- Data for processing
(** ** Counts read from a listing page *)

Lemma count_in_nonneg (r : regex) (t : str) :
  exists v, count_in r t = Ret v /\ at_least 0 v.
Proof.
  unfold count_in. destruct (re_search r t) as [m|]; [|exists None; now split].
  destruct (py_int _) as [z|e] eqn:E; simpl.
  - exists (Some z). split; [reflexivity|]. simpl. eapply py_int_nonneg; eauto.
  - apply py_int_raises in E. subst. exists None. now split.
Qed.

(** X20: [get_total_count] does not raise and its count is never negative;
    for a page with neither a heading nor a navigation block it is 0. *)
Theorem total_count_nonnegative (html : str) :
  (exists count, get_total_count lxml html = Ret count /\ (0 <= count)%Z) /\
  (find "h1" (lxml html) = None -> find "nav" (lxml html) = None ->
   get_total_count lxml html = Ret 0%Z).
Proof.
  unfold get_total_count. cbv zeta. split.
  - assert (H1 : exists v,
              match find "h1" (lxml html) with
              | Some h1 => count_in heading_count_re (get_text h1)
              | None => Ret None
              end = Ret v /\ at_least 0 v).
    { destruct (find "h1" (lxml html)); [apply count_in_nonneg|].
      exists None. now split. }
    destruct H1 as [v [-> Hv]]. cbn [bind].
    destruct v as [z|]; [eauto|].
    assert (H2 : exists v,
              match find "nav" (lxml html) with
              | Some nav => count_in nav_count_re (get_text nav)
              | None => Ret None
              end = Ret v /\ at_least 0 v).
    { destruct (find "nav" (lxml html)); [apply count_in_nonneg|].
      exists None. now split. }
    destruct H2 as [w [-> Hw]]. cbn [bind].
    destruct w as [z|]; [eauto|]. exists 0%Z. split; [reflexivity | lia].
  - intros -> ->. reflexivity.
Qed.

Lemma nav_window_nonneg (t : str) (s e n : Z) :
  nav_window t = Ret (Some (s, e, n)) -> (0 <= s /\ 0 <= e /\ 0 <= n)%Z.
Proof.
  unfold nav_window. destruct (re_search window_re t) as [m|]; [|discriminate].
  destruct (py_int (group 1 m)) as [a|x] eqn:E1; cbn [bind].
  2: { destruct x; simpl; discriminate. }
  destruct (py_int (group 2 m)) as [b|x] eqn:E2; cbn [bind].
  2: { destruct x; simpl; discriminate. }
  destruct (py_int (replace _ _ _)) as [c|x] eqn:E3; cbn [bind].
  2: { destruct x; simpl; discriminate. }
  simpl. intros [= <- <- <-].
  apply py_int_nonneg in E1, E2, E3. auto.
Qed.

- Exercise
Starting at the first entry and ending at the last, reproduce each one exactly.

- The answer
(** ** Counts read from a listing page *)

Lemma count_in_nonneg (r : regex) (t : str) :
  exists v, count_in r t = Ret v /\ at_least 0 v.
Proof.
  unfold count_in. destruct (re_search r t) as [m|]; [|exists None; now split].
  destruct (py_int _) as [z|e] eqn:E; simpl.
  - exists (Some z). split; [reflexivity|]. simpl. eapply py_int_nonneg; eauto.
  - apply py_int_raises in E. subst. exists None. now split.
Qed.

(** X20: [get_total_count] does not raise and its count is never negative;
    for a page with neither a heading nor a navigation block it is 0. *)
Theorem total_count_nonnegative (html : str) :
  (exists count, get_total_count lxml html = Ret count /\ (0 <= count)%Z) /\
  (find "h1" (lxml html) = None -> find "nav" (lxml html) = None ->
   get_total_count lxml html = Ret 0%Z).
Proof.
  unfold get_total_count. cbv zeta. split.
  - assert (H1 : exists v,
              match find "h1" (lxml html) with
              | Some h1 => count_in heading_count_re (get_text h1)
              | None => Ret None
              end = Ret v /\ at_least 0 v).
    { destruct (find "h1" (lxml html)); [apply count_in_nonneg|].
      exists None. now split. }
    destruct H1 as [v [-> Hv]]. cbn [bind].
    destruct v as [z|]; [eauto|].
    assert (H2 : exists v,
              match find "nav" (lxml html) with
              | Some nav => count_in nav_count_re (get_text nav)
              | None => Ret None
              end = Ret v /\ at_least 0 v).
    { destruct (find "nav" (lxml html)); [apply count_in_nonneg|].
      exists None. now split. }
    destruct H2 as [w [-> Hw]]. cbn [bind].
    destruct w as [z|]; [eauto|]. exists 0%Z. split; [reflexivity | lia].
  - intros -> ->. reflexivity.
Qed.

Lemma nav_window_nonneg (t : str) (s e n : Z) :
  nav_window t = Ret (Some (s, e, n)) -> (0 <= s /\ 0 <= e /\ 0 <= n)%Z.
Proof.
  unfold nav_window. destruct (re_search window_re t) as [m|]; [|discriminate].
  destruct (py_int (group 1 m)) as [a|x] eqn:E1; cbn [bind].
  2: { destruct x; simpl; discriminate. }
  destruct (py_int (group 2 m)) as [b|x] eqn:E2; cbn [bind].
  2: { destruct x; simpl; discriminate. }
  destruct (py_int (replace _ _ _)) as [c|x] eqn:E3; cbn [bind].
  2: { destruct x; simpl; discriminate. }
  simpl. intros [= <- <- <-].
  apply py_int_nonneg in E1, E2, E3. auto.
Qed.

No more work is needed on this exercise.